On the new Slice operator attributes window, under the Normal panel, select the Z Axis radio button. Click apply.
Close the Slice operator attributes window.
On the main window, under the Plots panel, click Draw.
On the main window, under the dropdown menu of Pseudocolor - Slice(LLAMAWAVETOY--u_lp_MP_rp_) double-click on Pseudocolor.
On the new Pseudocolor plot attributes window, on the Data > Scale > Limits panel, check the Minimum and Maximum checkboxes. Change the Minimum field to -0.5 and Maximum field to 0.5.
On the same window, under the Color panel, click the Color Table dropdown menu and select the orangehot item.

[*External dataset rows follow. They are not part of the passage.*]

Lemma ReportChunk_cases s src req :
  let key := chunkKey (TrimSpace (rep_FileID req)) (rep_ChunkIndex req) in
  let hash := normalizeHash (rep_Hash req) in
  match ReportChunk s src req with
  | (s', Ok r) =>
    report_input_ok src req ∧
    (∃ reporter, peers s !! TrimSpace (rep_ReporterID req) = Some reporter ∧
       verifyPeerSignature reporter (rep_Signature req) (report_message src req) = Ok tt) ∧
    ∃ peer, peers s !! TrimSpace src = Some peer ∧
      expected_hash (chunks s) key = rr_ExpectedHash r ∧
      r = mkChunkReportResult (hash == rr_ExpectedHash r)%go (rr_ExpectedHash r) hash
            (if (hash == rr_ExpectedHash r)%go then 1 else -1)
            (score_report peer (hash == rr_ExpectedHash r)%go) ∧
      s' = set_peers s (<[TrimSpace src := rr_Peer r]> (peers s))
  | (s', Err err) =>
    s' = s ∧
    (err = ErrInvalidChunk ∧ ¬ report_input_ok src req ∨
     err = ErrNotFound ∧ (peers s !! TrimSpace (rep_ReporterID req) = None ∨
                          peers s !! TrimSpace src = None) ∨
     (∃ reporter, peers s !! TrimSpace (rep_ReporterID req) = Some reporter ∧
        verifyPeerSignature reporter (rep_Signature req) (report_message src req) = Err err) ∨
     err = ErrChunkNotFound ∧ expected_hash (chunks s) key = EmptyString)
  end.
Proof.
  cbn zeta. unfold ReportChunk, report_message. cbn zeta.
  pose proof (report_guard src req) as Hg.
  destruct (_ || blank (rep_Signature req))%go; [split; [done|left; naive_solver]|].
  destruct (peers s !! TrimSpace (rep_ReporterID req)) as [reporter|]; [|split; [done|naive_solver]].
  destruct (verifyPeerSignature reporter _ _) as [[]|err] eqn:Ev; [|split; [done|naive_solver]].
  destruct (expected_hash _ _ == "")%go eqn:Ex; bool_hyps; [split; [done|naive_solver]|].
  destruct (peers s !! TrimSpace src) as [peer|]; [|split; [done|naive_solver]].
  split_and!; [by apply Hg|by exists reporter|]. exists peer. cbn.
  split_and!; try done.
Qed.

Check the Invert checkbox.
Click Apply and close the Pseudocolor plot attributes window.
On the visualization window (the one that contains the plot) click on the Swap background and foreground colors button, represented by a black triangle with two green arrows.
On the main window, under the Time panel, type 56 on the time field and press the ENTER key on your keyboard. The plot obtained reproduces exactly the first image on this gallery page. Users are encouraged to try and experiment with other settings, particularly other color maps and simulation times or 2D slices.
To save the figure, on the main window go to File > Set save options ....
On the new window, under the Filename panel, set the Output directory field to the desired location. Click Apply and close this window.
Click on File > Save window to save the image.

Using the Python script

The Python script needs to be executed within VisIt's Python parser. Download the script and navigate to the directory where the visit binary is located (this is not necessary if VisIt is in your PATH environment variable). In your command line, issue

visit -cli -nowin -s plot.py <HDF5 dir> <output dir> <output name>

where

<HDF5 dir> is the directory containing the output HDF5 files.
<output dir> is the directory where the image will be saved.
<output name> is the name of the output file (excluding the file extension).